:: Provided data ::

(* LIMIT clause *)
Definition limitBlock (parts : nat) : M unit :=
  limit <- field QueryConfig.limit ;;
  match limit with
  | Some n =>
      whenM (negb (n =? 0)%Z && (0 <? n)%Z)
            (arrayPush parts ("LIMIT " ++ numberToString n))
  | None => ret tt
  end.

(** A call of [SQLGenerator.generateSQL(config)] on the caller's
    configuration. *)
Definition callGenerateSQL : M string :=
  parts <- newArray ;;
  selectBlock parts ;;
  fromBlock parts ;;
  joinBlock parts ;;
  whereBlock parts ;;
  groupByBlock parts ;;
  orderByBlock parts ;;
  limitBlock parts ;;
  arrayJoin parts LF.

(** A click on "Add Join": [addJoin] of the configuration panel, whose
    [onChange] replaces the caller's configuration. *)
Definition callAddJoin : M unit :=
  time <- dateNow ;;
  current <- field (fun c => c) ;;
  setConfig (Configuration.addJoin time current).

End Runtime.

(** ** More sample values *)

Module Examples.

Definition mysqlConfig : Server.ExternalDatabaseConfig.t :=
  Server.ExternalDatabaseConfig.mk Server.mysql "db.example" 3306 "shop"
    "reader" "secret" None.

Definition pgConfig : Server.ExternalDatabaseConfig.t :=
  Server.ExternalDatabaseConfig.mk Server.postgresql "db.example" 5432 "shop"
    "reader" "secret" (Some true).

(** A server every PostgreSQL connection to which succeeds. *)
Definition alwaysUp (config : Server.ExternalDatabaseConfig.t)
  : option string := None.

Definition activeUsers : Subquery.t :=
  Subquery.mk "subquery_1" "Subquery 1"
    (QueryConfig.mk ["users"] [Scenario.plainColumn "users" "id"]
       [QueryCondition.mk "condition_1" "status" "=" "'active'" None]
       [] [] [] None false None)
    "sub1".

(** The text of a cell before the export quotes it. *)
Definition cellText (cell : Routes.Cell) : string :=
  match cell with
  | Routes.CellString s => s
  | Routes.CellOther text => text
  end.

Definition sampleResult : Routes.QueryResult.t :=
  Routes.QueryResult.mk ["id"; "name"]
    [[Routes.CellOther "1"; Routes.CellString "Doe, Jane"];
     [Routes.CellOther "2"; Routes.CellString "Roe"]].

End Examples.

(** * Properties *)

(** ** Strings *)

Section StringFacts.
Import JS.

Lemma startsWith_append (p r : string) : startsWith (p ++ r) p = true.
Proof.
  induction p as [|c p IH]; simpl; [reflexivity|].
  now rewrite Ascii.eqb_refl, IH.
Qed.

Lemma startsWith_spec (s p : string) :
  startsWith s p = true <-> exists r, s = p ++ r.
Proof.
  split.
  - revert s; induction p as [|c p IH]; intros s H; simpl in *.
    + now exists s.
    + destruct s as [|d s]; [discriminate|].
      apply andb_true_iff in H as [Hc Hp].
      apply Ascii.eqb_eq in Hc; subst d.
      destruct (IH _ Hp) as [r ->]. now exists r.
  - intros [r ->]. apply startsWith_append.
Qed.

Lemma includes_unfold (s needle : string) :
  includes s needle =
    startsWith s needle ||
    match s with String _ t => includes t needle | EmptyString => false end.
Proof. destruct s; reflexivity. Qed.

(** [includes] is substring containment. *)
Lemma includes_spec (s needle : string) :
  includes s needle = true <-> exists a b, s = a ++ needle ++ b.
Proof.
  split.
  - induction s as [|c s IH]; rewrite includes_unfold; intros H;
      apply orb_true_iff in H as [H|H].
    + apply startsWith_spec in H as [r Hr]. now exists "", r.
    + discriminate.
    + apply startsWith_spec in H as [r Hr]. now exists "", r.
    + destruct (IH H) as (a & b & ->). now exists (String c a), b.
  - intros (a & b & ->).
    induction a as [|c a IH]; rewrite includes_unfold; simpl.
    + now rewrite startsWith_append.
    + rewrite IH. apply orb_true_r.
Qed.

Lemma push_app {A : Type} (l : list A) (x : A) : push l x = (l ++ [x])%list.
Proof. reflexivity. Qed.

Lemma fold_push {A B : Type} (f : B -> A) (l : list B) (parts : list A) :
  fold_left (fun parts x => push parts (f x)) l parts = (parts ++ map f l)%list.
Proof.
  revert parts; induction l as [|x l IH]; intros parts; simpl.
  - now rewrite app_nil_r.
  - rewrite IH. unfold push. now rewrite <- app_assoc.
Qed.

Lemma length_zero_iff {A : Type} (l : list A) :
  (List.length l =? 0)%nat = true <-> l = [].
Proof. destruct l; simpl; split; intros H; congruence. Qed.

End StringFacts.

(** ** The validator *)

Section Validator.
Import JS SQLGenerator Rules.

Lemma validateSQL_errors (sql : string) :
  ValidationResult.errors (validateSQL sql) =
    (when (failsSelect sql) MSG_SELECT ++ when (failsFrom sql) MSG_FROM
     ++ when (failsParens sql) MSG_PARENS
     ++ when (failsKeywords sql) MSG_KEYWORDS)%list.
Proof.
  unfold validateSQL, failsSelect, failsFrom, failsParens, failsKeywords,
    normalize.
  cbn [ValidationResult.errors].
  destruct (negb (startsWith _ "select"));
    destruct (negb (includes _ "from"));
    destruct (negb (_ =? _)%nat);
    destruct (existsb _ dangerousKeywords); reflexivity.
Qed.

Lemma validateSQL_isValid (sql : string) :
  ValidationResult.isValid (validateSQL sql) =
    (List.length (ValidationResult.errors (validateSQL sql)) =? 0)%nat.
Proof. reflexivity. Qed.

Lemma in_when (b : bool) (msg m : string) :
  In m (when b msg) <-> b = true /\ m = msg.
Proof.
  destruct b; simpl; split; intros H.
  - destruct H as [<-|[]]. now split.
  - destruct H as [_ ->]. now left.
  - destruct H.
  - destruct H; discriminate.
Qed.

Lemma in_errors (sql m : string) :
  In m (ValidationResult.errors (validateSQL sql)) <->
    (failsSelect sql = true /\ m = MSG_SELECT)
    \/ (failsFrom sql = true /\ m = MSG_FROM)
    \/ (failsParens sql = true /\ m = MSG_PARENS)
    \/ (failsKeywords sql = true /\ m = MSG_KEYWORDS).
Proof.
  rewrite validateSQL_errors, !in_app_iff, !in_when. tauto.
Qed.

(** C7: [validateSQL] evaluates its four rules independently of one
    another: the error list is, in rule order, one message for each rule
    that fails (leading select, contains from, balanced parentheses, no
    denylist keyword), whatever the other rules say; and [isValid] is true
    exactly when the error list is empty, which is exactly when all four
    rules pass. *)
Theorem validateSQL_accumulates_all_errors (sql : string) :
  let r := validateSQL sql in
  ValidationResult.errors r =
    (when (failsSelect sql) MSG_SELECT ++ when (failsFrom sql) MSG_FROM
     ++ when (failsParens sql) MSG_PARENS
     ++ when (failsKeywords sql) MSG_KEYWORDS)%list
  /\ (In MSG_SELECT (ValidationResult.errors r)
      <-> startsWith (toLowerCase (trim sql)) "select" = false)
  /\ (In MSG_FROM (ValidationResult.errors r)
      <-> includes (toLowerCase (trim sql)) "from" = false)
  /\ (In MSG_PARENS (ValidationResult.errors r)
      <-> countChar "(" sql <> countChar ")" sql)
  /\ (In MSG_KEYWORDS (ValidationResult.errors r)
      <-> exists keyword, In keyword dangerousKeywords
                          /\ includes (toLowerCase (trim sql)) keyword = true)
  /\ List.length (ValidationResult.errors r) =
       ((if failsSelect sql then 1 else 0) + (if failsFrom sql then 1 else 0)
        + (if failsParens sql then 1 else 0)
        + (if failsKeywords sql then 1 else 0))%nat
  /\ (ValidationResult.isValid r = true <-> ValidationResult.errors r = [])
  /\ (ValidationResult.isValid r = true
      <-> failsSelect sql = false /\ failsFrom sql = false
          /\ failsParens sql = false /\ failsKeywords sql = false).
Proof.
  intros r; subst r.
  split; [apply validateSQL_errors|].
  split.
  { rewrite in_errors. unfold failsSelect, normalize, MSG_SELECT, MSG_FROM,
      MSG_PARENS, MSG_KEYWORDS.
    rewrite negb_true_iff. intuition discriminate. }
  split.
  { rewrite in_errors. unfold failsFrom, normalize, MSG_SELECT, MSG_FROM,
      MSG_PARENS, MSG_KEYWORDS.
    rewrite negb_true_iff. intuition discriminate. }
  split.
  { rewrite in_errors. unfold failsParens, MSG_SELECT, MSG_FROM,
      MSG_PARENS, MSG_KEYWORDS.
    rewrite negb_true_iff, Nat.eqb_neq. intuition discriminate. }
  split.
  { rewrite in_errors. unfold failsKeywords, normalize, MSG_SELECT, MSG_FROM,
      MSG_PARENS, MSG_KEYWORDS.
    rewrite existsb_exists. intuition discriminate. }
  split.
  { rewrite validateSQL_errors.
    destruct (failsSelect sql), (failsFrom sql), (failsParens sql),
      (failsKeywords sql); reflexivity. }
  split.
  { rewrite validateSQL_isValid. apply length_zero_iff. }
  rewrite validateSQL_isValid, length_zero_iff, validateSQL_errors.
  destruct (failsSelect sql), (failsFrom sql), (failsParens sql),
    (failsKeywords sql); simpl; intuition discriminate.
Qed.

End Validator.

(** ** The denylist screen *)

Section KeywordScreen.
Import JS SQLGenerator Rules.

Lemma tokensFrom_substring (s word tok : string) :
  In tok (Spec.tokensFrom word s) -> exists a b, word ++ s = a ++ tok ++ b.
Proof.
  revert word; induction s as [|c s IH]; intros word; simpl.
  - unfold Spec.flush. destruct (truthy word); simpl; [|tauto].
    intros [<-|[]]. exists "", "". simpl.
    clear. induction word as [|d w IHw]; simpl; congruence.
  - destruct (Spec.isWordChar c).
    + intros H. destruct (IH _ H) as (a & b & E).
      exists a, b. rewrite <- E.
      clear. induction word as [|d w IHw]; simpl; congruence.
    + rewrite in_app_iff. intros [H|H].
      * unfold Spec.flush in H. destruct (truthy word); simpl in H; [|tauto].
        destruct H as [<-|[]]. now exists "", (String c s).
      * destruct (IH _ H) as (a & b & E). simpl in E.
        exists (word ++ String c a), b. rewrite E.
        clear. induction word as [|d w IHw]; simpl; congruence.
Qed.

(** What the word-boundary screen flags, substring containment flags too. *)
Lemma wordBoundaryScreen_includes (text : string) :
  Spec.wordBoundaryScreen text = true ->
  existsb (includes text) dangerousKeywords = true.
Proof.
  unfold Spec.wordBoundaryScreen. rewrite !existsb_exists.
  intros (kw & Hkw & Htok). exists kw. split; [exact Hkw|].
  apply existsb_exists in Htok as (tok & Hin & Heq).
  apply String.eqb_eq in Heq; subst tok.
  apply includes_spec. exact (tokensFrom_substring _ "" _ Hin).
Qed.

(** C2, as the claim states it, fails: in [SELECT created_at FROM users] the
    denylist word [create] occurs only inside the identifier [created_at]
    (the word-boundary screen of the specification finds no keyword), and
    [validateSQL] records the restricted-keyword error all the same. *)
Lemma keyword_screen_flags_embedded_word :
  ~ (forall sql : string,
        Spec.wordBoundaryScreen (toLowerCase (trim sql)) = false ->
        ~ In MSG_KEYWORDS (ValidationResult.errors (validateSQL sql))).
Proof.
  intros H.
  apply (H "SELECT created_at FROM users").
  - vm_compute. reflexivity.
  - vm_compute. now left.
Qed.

:::
:: Provided data ::

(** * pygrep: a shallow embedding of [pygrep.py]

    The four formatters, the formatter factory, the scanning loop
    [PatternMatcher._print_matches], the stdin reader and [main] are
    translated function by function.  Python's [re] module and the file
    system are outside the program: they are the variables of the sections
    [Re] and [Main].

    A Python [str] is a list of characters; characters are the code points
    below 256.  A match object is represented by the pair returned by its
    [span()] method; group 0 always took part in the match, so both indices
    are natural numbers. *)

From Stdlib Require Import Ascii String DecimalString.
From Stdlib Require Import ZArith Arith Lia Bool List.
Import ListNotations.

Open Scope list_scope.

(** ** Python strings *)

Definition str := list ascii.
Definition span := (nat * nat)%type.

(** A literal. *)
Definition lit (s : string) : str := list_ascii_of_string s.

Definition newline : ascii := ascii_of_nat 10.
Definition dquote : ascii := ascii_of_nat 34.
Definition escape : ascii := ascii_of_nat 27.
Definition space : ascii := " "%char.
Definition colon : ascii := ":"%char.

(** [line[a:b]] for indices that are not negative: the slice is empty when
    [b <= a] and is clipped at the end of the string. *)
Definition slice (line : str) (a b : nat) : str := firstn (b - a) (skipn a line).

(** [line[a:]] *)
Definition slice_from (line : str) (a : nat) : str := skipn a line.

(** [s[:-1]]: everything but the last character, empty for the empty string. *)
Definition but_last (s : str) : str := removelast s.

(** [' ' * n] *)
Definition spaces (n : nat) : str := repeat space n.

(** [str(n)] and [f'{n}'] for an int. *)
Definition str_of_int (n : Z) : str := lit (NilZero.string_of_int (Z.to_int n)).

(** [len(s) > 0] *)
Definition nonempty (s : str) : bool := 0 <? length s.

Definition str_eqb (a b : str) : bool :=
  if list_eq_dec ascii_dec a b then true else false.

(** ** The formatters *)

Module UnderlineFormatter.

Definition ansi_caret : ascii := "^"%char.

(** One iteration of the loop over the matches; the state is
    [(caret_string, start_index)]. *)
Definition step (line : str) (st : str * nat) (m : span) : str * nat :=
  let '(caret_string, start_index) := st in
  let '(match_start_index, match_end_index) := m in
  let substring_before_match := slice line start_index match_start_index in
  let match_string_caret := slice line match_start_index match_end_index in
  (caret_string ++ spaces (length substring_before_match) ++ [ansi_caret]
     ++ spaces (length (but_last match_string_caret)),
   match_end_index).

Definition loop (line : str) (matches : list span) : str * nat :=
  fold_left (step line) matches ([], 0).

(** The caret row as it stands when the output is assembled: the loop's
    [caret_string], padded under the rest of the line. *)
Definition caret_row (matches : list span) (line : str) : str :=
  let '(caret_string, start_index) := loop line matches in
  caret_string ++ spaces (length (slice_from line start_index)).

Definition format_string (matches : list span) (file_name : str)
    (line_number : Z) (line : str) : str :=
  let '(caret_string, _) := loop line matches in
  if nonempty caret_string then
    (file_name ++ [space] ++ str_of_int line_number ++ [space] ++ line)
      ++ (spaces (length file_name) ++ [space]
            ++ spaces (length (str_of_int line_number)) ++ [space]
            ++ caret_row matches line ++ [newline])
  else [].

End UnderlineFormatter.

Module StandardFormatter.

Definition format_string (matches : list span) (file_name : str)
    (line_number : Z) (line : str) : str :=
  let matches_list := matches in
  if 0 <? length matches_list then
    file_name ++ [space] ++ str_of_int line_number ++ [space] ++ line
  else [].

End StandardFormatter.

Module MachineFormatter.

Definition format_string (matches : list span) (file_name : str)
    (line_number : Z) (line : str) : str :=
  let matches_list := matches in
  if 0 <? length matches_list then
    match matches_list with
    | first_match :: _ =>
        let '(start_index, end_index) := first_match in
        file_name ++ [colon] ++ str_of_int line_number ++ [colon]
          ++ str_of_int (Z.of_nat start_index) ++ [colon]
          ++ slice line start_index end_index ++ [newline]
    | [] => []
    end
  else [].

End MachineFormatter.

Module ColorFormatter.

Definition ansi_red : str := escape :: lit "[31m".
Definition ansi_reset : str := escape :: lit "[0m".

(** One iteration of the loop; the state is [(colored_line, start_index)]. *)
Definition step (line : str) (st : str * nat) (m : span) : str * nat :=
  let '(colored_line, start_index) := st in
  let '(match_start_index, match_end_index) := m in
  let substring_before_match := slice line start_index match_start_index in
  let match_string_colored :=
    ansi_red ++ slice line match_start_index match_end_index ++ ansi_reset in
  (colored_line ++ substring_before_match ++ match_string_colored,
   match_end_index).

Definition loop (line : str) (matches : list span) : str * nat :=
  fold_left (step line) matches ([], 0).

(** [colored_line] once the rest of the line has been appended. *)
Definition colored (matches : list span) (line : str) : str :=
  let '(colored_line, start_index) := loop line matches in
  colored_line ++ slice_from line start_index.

:::

For every line above that holds the word "tauto", report the whole line.

  rewrite validateSQL_errors, !in_app_iff, !in_when. tauto.
  - unfold Spec.flush. destruct (truthy word); simpl; [|tauto].
      * unfold Spec.flush in H. destruct (truthy word); simpl in H; [|tauto].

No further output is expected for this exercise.